[Stored items]
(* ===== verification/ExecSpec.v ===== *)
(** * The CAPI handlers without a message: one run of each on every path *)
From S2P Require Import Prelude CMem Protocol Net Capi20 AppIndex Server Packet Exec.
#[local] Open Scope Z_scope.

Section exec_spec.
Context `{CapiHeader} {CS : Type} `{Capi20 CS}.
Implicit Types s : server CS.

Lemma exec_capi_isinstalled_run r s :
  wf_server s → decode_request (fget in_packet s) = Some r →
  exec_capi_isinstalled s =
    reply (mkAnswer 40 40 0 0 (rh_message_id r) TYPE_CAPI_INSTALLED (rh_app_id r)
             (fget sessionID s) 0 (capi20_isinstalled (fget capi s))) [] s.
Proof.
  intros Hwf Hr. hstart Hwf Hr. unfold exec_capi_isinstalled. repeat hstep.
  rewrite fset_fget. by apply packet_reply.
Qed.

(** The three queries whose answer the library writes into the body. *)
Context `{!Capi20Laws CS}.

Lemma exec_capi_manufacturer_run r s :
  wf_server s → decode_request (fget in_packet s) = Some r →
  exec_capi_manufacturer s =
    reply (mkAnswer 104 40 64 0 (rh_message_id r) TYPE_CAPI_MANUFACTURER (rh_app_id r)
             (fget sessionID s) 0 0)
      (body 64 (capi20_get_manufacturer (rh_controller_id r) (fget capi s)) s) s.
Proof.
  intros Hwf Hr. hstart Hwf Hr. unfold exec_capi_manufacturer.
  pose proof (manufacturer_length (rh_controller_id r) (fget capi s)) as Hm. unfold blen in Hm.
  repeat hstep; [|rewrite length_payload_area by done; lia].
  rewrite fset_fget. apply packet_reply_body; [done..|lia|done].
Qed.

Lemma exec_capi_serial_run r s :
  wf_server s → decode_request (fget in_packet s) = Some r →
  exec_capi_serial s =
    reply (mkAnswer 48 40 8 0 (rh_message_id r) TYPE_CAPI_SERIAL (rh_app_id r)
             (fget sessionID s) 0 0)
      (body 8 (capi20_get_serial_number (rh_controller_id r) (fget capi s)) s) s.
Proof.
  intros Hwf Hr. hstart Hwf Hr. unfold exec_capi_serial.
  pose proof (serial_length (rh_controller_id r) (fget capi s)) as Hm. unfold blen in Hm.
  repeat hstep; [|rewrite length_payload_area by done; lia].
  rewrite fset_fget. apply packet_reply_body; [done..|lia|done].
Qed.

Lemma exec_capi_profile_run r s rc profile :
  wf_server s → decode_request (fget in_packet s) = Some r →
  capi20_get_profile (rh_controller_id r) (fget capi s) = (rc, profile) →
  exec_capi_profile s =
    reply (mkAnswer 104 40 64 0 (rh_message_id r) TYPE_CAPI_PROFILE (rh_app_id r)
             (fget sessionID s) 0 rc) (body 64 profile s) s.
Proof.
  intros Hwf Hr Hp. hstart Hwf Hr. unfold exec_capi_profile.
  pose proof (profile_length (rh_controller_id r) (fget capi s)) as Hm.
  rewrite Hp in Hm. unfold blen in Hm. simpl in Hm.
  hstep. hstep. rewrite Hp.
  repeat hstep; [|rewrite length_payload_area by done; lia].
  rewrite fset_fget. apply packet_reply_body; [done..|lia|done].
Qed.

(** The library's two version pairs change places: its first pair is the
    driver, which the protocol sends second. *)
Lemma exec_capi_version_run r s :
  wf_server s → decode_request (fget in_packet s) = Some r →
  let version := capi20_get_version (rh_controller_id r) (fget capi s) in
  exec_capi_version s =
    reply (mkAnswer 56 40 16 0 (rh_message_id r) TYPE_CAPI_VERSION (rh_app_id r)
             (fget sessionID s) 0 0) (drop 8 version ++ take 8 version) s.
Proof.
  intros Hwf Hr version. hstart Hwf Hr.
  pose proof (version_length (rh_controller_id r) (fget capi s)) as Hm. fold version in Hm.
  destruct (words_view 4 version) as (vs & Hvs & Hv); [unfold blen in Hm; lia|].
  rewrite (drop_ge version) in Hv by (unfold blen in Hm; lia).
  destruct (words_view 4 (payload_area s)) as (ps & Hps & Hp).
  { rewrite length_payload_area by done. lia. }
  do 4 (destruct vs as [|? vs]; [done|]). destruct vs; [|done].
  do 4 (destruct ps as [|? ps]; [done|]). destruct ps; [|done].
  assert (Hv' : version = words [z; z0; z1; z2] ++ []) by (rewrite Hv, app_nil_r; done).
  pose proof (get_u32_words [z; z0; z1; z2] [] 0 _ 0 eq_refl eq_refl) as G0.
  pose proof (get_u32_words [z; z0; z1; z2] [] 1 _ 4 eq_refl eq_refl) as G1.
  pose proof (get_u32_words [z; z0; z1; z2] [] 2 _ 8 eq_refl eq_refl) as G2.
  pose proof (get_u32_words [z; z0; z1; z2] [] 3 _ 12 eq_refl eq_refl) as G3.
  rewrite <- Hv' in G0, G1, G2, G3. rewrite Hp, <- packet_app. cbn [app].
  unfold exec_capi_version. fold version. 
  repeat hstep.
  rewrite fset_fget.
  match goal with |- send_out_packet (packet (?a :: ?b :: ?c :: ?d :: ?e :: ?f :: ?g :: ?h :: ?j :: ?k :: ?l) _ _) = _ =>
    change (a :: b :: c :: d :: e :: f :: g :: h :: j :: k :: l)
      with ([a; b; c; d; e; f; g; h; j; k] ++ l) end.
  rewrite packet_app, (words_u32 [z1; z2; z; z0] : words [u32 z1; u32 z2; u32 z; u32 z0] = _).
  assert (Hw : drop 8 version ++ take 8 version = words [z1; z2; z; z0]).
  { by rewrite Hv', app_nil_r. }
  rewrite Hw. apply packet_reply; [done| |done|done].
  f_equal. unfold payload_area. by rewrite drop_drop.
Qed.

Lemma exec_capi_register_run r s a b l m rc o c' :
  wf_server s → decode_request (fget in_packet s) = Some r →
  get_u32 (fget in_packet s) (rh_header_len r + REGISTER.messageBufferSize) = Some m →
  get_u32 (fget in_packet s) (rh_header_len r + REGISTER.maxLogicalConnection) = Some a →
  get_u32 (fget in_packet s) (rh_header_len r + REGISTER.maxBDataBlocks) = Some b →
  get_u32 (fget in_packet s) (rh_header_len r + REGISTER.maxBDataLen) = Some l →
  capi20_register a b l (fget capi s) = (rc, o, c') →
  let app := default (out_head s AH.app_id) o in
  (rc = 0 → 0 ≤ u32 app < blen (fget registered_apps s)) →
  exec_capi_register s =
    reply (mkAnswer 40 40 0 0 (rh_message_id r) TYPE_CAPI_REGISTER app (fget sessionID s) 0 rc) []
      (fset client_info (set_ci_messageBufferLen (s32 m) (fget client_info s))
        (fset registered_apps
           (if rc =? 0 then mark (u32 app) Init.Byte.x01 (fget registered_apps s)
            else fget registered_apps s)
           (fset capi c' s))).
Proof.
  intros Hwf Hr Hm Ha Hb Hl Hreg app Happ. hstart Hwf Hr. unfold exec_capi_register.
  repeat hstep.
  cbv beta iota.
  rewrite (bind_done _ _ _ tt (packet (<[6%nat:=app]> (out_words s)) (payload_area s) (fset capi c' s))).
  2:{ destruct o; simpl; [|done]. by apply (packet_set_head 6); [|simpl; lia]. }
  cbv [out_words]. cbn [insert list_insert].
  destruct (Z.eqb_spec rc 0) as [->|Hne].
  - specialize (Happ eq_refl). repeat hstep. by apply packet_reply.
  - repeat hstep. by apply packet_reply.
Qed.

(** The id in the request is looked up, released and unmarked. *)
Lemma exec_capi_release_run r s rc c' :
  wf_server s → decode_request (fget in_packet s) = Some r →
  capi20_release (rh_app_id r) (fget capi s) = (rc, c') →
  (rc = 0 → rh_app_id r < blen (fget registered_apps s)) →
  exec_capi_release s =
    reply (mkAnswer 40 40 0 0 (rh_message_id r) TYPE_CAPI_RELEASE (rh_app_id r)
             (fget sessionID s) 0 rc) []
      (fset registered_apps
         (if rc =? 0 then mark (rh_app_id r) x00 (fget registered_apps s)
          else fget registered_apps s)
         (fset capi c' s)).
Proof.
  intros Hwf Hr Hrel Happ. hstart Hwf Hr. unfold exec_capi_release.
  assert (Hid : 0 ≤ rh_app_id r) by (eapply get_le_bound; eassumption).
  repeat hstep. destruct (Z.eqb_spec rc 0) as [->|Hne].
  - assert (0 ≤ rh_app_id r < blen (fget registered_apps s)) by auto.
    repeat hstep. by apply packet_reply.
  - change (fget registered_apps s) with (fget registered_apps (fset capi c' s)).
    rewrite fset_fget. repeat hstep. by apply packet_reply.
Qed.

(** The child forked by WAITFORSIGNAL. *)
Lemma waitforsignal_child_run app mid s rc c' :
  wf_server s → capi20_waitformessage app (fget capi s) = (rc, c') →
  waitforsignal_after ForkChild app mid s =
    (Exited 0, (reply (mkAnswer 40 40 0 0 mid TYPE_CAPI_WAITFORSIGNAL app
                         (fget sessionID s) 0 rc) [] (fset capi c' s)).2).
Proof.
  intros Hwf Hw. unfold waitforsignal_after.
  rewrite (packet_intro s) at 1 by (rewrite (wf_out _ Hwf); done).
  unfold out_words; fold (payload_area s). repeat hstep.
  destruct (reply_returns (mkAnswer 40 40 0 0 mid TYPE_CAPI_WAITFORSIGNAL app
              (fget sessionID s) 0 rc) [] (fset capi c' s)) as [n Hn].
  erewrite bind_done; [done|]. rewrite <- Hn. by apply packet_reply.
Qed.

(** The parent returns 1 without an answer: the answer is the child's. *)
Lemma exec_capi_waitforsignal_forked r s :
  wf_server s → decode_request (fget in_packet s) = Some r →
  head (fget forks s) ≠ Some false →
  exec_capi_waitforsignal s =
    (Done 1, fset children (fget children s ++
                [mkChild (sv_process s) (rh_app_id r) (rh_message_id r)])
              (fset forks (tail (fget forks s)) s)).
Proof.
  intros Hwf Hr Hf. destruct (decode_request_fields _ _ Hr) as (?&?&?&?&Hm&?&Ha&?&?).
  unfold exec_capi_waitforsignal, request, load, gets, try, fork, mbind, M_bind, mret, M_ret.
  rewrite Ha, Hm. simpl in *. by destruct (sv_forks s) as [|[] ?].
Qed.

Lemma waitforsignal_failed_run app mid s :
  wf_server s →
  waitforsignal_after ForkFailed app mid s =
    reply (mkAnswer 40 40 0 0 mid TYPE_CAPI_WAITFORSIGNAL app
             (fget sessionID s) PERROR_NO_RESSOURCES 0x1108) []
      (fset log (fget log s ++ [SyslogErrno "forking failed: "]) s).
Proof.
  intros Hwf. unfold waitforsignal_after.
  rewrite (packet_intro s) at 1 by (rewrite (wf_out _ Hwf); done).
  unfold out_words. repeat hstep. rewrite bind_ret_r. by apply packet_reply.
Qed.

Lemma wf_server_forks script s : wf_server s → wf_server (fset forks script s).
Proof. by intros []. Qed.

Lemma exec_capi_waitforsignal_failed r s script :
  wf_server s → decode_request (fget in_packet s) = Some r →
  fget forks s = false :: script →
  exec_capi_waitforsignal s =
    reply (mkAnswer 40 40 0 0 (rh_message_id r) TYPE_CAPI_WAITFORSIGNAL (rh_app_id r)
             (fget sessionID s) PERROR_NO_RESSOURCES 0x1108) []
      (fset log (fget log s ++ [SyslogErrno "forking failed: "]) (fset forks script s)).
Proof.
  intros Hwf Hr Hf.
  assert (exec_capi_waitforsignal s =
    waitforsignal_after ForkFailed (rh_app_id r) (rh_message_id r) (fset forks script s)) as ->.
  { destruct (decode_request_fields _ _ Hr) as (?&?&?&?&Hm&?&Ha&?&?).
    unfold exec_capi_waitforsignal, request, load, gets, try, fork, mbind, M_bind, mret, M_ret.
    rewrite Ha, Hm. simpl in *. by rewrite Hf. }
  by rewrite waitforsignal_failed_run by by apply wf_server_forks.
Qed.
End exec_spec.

Task brief: Look through the data and gather every line with the string "pose" in it.

Task result:
  pose proof (manufacturer_length (rh_controller_id r) (fget capi s)) as Hm. unfold blen in Hm.
  pose proof (serial_length (rh_controller_id r) (fget capi s)) as Hm. unfold blen in Hm.
  pose proof (profile_length (rh_controller_id r) (fget capi s)) as Hm.
  pose proof (version_length (rh_controller_id r) (fget capi s)) as Hm. fold version in Hm.
  pose proof (get_u32_words [z; z0; z1; z2] [] 0 _ 0 eq_refl eq_refl) as G0.
  pose proof (get_u32_words [z; z0; z1; z2] [] 1 _ 4 eq_refl eq_refl) as G1.
  pose proof (get_u32_words [z; z0; z1; z2] [] 2 _ 8 eq_refl eq_refl) as G2.
  pose proof (get_u32_words [z; z0; z1; z2] [] 3 _ 12 eq_refl eq_refl) as G3.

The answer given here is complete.